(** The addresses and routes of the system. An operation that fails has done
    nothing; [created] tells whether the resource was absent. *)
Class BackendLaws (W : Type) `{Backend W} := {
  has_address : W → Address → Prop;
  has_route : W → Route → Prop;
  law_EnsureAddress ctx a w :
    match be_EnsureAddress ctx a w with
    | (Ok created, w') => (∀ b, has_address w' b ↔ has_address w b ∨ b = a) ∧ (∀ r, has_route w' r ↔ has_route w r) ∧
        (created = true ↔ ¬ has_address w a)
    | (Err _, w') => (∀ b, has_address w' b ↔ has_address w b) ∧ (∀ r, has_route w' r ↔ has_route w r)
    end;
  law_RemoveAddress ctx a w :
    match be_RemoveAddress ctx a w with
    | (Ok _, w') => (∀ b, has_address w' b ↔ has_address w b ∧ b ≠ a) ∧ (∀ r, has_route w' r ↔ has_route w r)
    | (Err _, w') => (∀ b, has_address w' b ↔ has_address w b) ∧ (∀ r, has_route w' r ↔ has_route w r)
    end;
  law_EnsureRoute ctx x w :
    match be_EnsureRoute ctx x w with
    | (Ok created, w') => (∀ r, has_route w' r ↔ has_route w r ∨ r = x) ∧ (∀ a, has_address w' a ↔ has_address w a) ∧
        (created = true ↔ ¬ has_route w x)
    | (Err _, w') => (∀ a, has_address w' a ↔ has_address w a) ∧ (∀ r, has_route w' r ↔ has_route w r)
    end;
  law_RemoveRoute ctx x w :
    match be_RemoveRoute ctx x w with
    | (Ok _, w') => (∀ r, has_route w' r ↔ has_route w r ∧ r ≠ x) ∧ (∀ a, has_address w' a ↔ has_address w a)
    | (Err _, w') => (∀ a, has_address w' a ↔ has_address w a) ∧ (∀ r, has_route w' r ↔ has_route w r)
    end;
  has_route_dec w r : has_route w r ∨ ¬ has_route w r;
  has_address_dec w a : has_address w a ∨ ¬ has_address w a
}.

Task goal = Every record above is to be written out exactly.

Written response =
(** The addresses and routes of the system. An operation that fails has done
    nothing; [created] tells whether the resource was absent. *)
Class BackendLaws (W : Type) `{Backend W} := {
  has_address : W → Address → Prop;
  has_route : W → Route → Prop;
  law_EnsureAddress ctx a w :
    match be_EnsureAddress ctx a w with
    | (Ok created, w') => (∀ b, has_address w' b ↔ has_address w b ∨ b = a) ∧ (∀ r, has_route w' r ↔ has_route w r) ∧
        (created = true ↔ ¬ has_address w a)
    | (Err _, w') => (∀ b, has_address w' b ↔ has_address w b) ∧ (∀ r, has_route w' r ↔ has_route w r)
    end;
  law_RemoveAddress ctx a w :
    match be_RemoveAddress ctx a w with
    | (Ok _, w') => (∀ b, has_address w' b ↔ has_address w b ∧ b ≠ a) ∧ (∀ r, has_route w' r ↔ has_route w r)
    | (Err _, w') => (∀ b, has_address w' b ↔ has_address w b) ∧ (∀ r, has_route w' r ↔ has_route w r)
    end;
  law_EnsureRoute ctx x w :
    match be_EnsureRoute ctx x w with
    | (Ok created, w') => (∀ r, has_route w' r ↔ has_route w r ∨ r = x) ∧ (∀ a, has_address w' a ↔ has_address w a) ∧
        (created = true ↔ ¬ has_route w x)
    | (Err _, w') => (∀ a, has_address w' a ↔ has_address w a) ∧ (∀ r, has_route w' r ↔ has_route w r)
    end;
  law_RemoveRoute ctx x w :
    match be_RemoveRoute ctx x w with
    | (Ok _, w') => (∀ r, has_route w' r ↔ has_route w r ∧ r ≠ x) ∧ (∀ a, has_address w' a ↔ has_address w a)
    | (Err _, w') => (∀ a, has_address w' a ↔ has_address w a) ∧ (∀ r, has_route w' r ↔ has_route w r)
    end;
  has_route_dec w r : has_route w r ∨ ¬ has_route w r;
  has_address_dec w a : has_address w a ∨ ¬ has_address w a
}.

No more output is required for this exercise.